From the entries below, retype only the lines from the one with "assert (vec_len (take" through the one with "- unfold _taps_trunc_iovec, iov_array.", exactly as written.
---*---
Lemma accepted_linv L p x w :
  linv L w -> listeners (heap w) !! L = Some x -> l_readyToStop x = FALSE ->
  attached (heap w) L + 1 < 2 ^ 32 ->
  linv L (accepted L p x w) /\ links (heap (accepted L p x w)) !! brk w = Some L /\ brk w <> L.
Proof.
  unfold accepted.
  intros (Hf & x' & Hx' & Hr & Hb & Hp) Hx Hrd Ha. assert (x' = x) as -> by congruence. clear Hx'.
  pose proof (attached_nonneg (heap w) L).
  assert (heap w !! brk w = None) as Hn by (apply Hf; lia).
  pose proof (proj1 (listeners_listener _ _ _) Hx) as HL.
  assert (brk w <> L) as Hne by congruence.
  set (h1 := <[brk w := OConnection (new_connection p (Some (HListener L)) (Some L))]> (heap w)).
  assert (links h1 = <[brk w := L]> (links (heap w))) as El1 by (unfold h1; by rewrite links_insert).
  assert (listeners h1 !! L = Some x) as Ex1.
  { apply listeners_listener. unfold h1. by rewrite lookup_insert_ne. }
  assert (fresh_from h1 (Pos.succ (brk w))) as Hf1.
  { apply fresh_from_insert; [lia|by apply fresh_from_succ]. }
  destruct (update_listener L x (set_l_ref_count (l_ref_count x + 1) x)
    (World h1 (Pos.succ (brk w)) (errno w) (trace w))) as (F1 & F2 & F3); [done..|].
  simpl in *. assert (attached h1 L = attached (heap w) L + 1) as Ea.
  { eapply attached_insert; [|done]. by rewrite links_lookup, Hn. }
  splits; [|by rewrite F2, El1, lookup_insert_eq|done].
  split; [done|]. exists (set_l_ref_count (l_ref_count x + 1) x). simpl.
  rewrite (attached_links _ _ _ F2), Ea. splits; [done|lia|done|].
  rewrite Hrd in *. inversion Hp; constructor; lia.
Qed.

(** What follows the answer of the application. *)
Definition answered (c app_ctx : ptr) (callbacks : option tapsCallbacks) : M ptr :=
  match callbacks with
  | Some (Callbacks _ _ _ _ _ _ _ _ _ (Some _) (Some _)) =>
      tapsConnectionInitialize c app_ctx callbacks ;;
      mret c
  | _ =>
      _taps_closed c ;;
      mret None
  end.

(** The report of a new connection, up to the answer. *)
Lemma accept_run L p x w :
  linv L w -> listeners (heap w) !! L = Some x -> attached (heap w) L + 1 < 2 ^ 32 ->
  _taps_connection_received (Some L) p w = (Ok None, set_errno_w ENOMEM (set_brk (Pos.succ (brk w)) w))
  \/ _taps_connection_received (Some L) p w = (Fault NullCall, accepted L p x w)
  \/ exists a cb w2, keeps (accepted L p x w) w2
       /\ _taps_connection_received (Some L) p w = answered (Some (brk w)) a cb w2.
Proof.
  intros (Hf & x' & Hx' & Hr & _) Hx Ha. assert (x' = x) as -> by congruence.
  pose proof (attached_nonneg (heap w) L). assert (heap w !! brk w = None) as Hn by (apply Hf; lia).
  pose proof (proj1 (listeners_listener _ _ _) Hx) as HL. assert (brk w <> L) as Hne by congruence.
  destruct (malloc_ok (brk w)) eqn:Hm; [right|left].
  2: { unfold _taps_connection_received, mbind, M_bind. by rewrite tapsConnectionNew_run, Hm. }
  destruct (l_connectionReceived x) as [f|] eqn:Hcr; [right|left].
  2: { unfold _taps_connection_received. unfold mbind at 1, M_bind at 1. rewrite tapsConnectionNew_run, Hm.
       steps. by rewrite wrap_small, Hcr by lia. }
  set (ev := EvConnectionReceived f (l_app_ctx x) (Some (brk w))).
  destruct (tame_connectionReceived f (l_app_ctx x) (Some (brk w)) (add_event ev (accepted L p x w)))
    as ([a cb] & w2 & E & K).
  exists a, cb, w2. split; [etransitivity; [by apply (keeps_event ev)|exact K]|].
  unfold _taps_connection_received. unfold mbind at 1, M_bind at 1. rewrite tapsConnectionNew_run, Hm.
  steps. rewrite wrap_small, Hcr by lia. steps. by erewrite bind_ok by exact E.
Qed.
(* ===== verification/Receiving.v ===== *)
(** * Receiving: the receive queue of a connection

    Which receives reach the protocol, what the protocol's reports do to the
    queue, and the vectors a receive below its minimum is issued again with. *)

From S2P Require Import Prelude Structs Memory Message Queue Listener Connection Requests.
Local Open Scope Z_scope.

#[local] Abbreviation kept_has_handle := (static_has_handle (st := recv_static)).
#[local] Abbreviation kept_has_message := (static_has_message (st := recv_static)).
#[local] Abbreviation kept_hand_over := (static_hand_over (st := recv_static)).

(** ** Leaving off the first bytes of a vector *)

Section trunc.
Context `{Machine}.

Lemma trunc_loop_in a cnt suf : forall fuel pre n w,
  a = pre ++ suf -> (length suf < fuel)%nat -> (0 < cnt <= length suf)%nat ->
  Forall iov_ok suf -> 0 <= n < 2 ^ 64 -> n <= vec_len (take cnt suf) ->
  exists k v r, suf !! k = Some v /\ (k < cnt)%nat /\ 0 <= r <= iov_len v /\
    n = vec_len (take k suf) + r /\
    trunc_loop fuel a (Z.of_nat cnt) n (Z.of_nat (length pre)) w
      = (Ok (Z.of_nat (cnt - k), r, Z.of_nat (length pre + k)), w).
Proof.
  revert cnt. induction suf as [|v suf IH]; intros cnt fuel pre n w Ea Hf Hc Hok Hn Hlen; [simpl in Hc; lia|].
  destruct fuel as [|fuel]; [simpl in Hf; lia|]. destruct cnt as [|cnt]; [lia|].
  apply Forall_cons in Hok as [Hv Hok]. unfold iov_ok in Hv. simpl in Hf, Hc, Hlen.
  cbn [trunc_loop]. erewrite bind_ok by (by eapply iov_len_at_in).
  destruct (Z.ltb_spec (iov_len v) n) as [Hlt|Hge].
  - destruct (decide (cnt = 0%nat)) as [->|]; [simpl in Hlen; lia|].
    destruct (IH cnt fuel (pre ++ [v]) (n - iov_len v) w) as (k & v' & r & Hk & Hkc & Hr & Hn' & E);
      [by rewrite <- app_assoc|lia|lia|done|lia|lia|].
    exists (S k), v', r. simpl. splits; [done|lia|lia|lia|lia|].
    rewrite wrap_small by lia. rewrite length_app in E. simpl in E.
    replace (Z.of_nat (S cnt) - 1) with (Z.of_nat cnt) by lia.
    replace (Z.of_nat (length pre) + 1) with (Z.of_nat (length pre + 1)) by lia.
    rewrite E. do 3 f_equal. lia.
  - exists 0%nat, v, n. splits; [done|lia|lia|lia|simpl; lia|].
    by rewrite Nat.add_0_r.
Qed.

Arguments trunc_loop : simpl never.

(** What is left of the bytes once the loop has cut row [k] at [r]. *)
Lemma vec_bytes_drop a k v r :
  Forall iov_ok a -> vec_len a < 2 ^ 64 -> a !! k = Some v -> 0 <= r <= iov_len v ->
  vec_bytes (advance r v :: drop (S k) a) = drop (Z.to_nat (vec_len (take k a) + r)) (vec_bytes a).
Proof.
  intros Hok Hs Hk Hr.
  assert (0 <= vec_len (take k a)) by (by apply vec_len_nonneg, Forall_take).
  rewrite <- (take_drop_middle a k v Hk) in Hs, Hok. apply Forall_app in Hok as [Hok1 [Hv Hok2]%Forall_cons].
  rewrite vec_len_app in Hs. simpl in Hs. unfold iov_ok in Hv.
  pose proof (vec_len_nonneg _ Hok2).
  rewrite <- (take_drop_middle a k v Hk) at 3. rewrite vec_bytes_app.
  pose proof (length_vec_bytes _ Hok1).
  rewrite drop_app_ge by lia. unfold vec_bytes at 1 3. simpl.
  rewrite drop_app_le by (unfold iov_bytes; rewrite length_seqZ; lia). f_equal.
  unfold iov_bytes, advance. simpl. rewrite wrap_small by lia.
  rewrite <- drop_seqZ by lia. f_equal. lia.
Qed.

Lemma drop_take_alt {A} k n (l : list A) : drop k (take n l) = take (n - k) (drop k l).
Proof. apply skipn_firstn_comm. Qed.

(** The vector [_taps_trunc_iovec] makes, when there is memory. *)
Lemma _taps_trunc_iovec_ok m mm n w :
  heap w !! m = Some (OMessage mm) -> m_ok mm -> 1 <= m_iovcnt mm -> malloc_ok (brk w) = true ->
  0 <= n <= vec_len (take (Z.to_nat (m_iovcnt mm)) (m_array mm)) ->
  exists vec, _taps_trunc_iovec (IovMessage m) (m_iovcnt mm) n w
    = (Ok (Some (brk w), Z.of_nat (length vec)),
       World (<[brk w := OIovec vec]> (heap w)) (Pos.succ (brk w)) (errno w) (trace w))
    /\ vec_bytes vec = drop (Z.to_nat n) (m_bytes mm) /\ (0 < length vec <= Z.to_nat (m_iovcnt mm))%nat.
Proof.
  intros Hm (Hc & Hok & Hsum) H1 Ha Hn.
  destruct (Z_of_nat_complete (m_iovcnt mm)) as [cnt Ecnt]; [lia|]. rewrite Ecnt, Nat2Z.id in *.
  assert (vec_len (take cnt (m_array mm)) <= vec_len (m_array mm)).
  { rewrite <- (take_drop cnt (m_array mm)) at 2. rewrite vec_len_app.
    pose proof (vec_len_nonneg _ (Forall_drop _ cnt _ Hok)). lia. }
  destruct (trunc_loop_in (m_array mm) cnt (m_array mm) (S (length (m_array mm))) [] n w)
    as (k & v & r & Hk & Hkc & Hr & -> & E); [done|lia|lia|done|lia|lia|].
  assert (take (cnt - k) (drop k (m_array mm)) = v :: take (cnt - S k) (drop (S k) (m_array mm))) as Et.
  { rewrite (drop_S _ v k Hk). replace (cnt - k)%nat with (S (cnt - S k)) by lia. done. }
  exists (advance r v :: take (cnt - S k) (drop (S k) (m_array mm))). splits.
  - unfold _taps_trunc_iovec, iov_array. steps. simpl in E. erewrite bind_ok by exact E. cbv beta iota.
    rewrite (proj2 (Z.ltb_ge (Z.of_nat (cnt - k)) 0)) by lia. erewrite bind_ok by (by apply malloc_succeeds).
    rewrite (proj2 (Z.ltb_ge (Z.of_nat (length _)) _)) by lia.
    rewrite !Nat2Z.id. simpl. rewrite Et.
    erewrite bind_ok; [|apply modify_ok; apply lookup_insert_eq].
    rewrite ret_ok. unfold set_heap. cbn [heap brk errno trace]. rewrite insert_insert_eq.
    apply lookup_lt_Some in Hk.
    replace (Z.of_nat (cnt - k)) with (Z.of_nat (S (length (take (cnt - S k) (drop (S k) (m_array mm))))))
      by (rewrite length_take, length_drop; lia).
    done.
  - rewrite <- drop_take_alt. unfold m_bytes. rewrite Ecnt, Nat2Z.id.
    rewrite (vec_bytes_drop (take cnt (m_array mm)) k v r);
      [|by apply Forall_take|lia|by rewrite lookup_take_lt|lia].
    rewrite take_take. by replace (k `min` cnt)%nat with k by lia.
  - simpl. lia.
  - simpl. rewrite length_take, length_drop. lia.
Qed.

End trunc.

(** ** The view of a connection that receives *)

(** Connection [c], with fields [x], has the receives [q] queued, oldest first;
    its protocol receives with [g]. *)
Record receiver (w : world) (c : loc) (x : tapsConnection) (q : list (loc * recv_item)) (g : fn) : Prop := {
  rv_owner : owner rcvq w c x q;
  rv_handle : has_handle (heap w) x ph_receive g;
  rv_items : Forall (fun p => r_connection p.2 = Some c /\ has_message (heap w) (r_message p.2)) q;
}.

(** The item of a new request. *)
Definition new_recv (c : loc) (msg app : ptr) (minL maxL : Z) (cb : tapsCallbacks) : recv_item :=
  fill_recv msg (Some c) app minL maxL cb zero.

(** The call that hands an item with its whole message to the protocol. *)
Definition recv_call (h : gmap loc obj) (g : fn) (x : tapsConnection) (p : loc * recv_item) : list event :=
  hand_over (PReceive g (c_proto_ctx x) (Some p.1)) h (r_message p.2).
---*---
▸ RESPONSE BOX:
  assert (vec_len (take cnt (m_array mm)) <= vec_len (m_array mm)).
  { rewrite <- (take_drop cnt (m_array mm)) at 2. rewrite vec_len_app.
    pose proof (vec_len_nonneg _ (Forall_drop _ cnt _ Hok)). lia. }
  destruct (trunc_loop_in (m_array mm) cnt (m_array mm) (S (length (m_array mm))) [] n w)
    as (k & v & r & Hk & Hkc & Hr & -> & E); [done|lia|lia|done|lia|lia|].
  assert (take (cnt - k) (drop k (m_array mm)) = v :: take (cnt - S k) (drop (S k) (m_array mm))) as Et.
  { rewrite (drop_S _ v k Hk). replace (cnt - k)%nat with (S (cnt - S k)) by lia. done. }
  exists (advance r v :: take (cnt - S k) (drop (S k) (m_array mm))). splits.
  - unfold _taps_trunc_iovec, iov_array. steps. simpl in E. erewrite bind_ok by exact E. cbv beta iota.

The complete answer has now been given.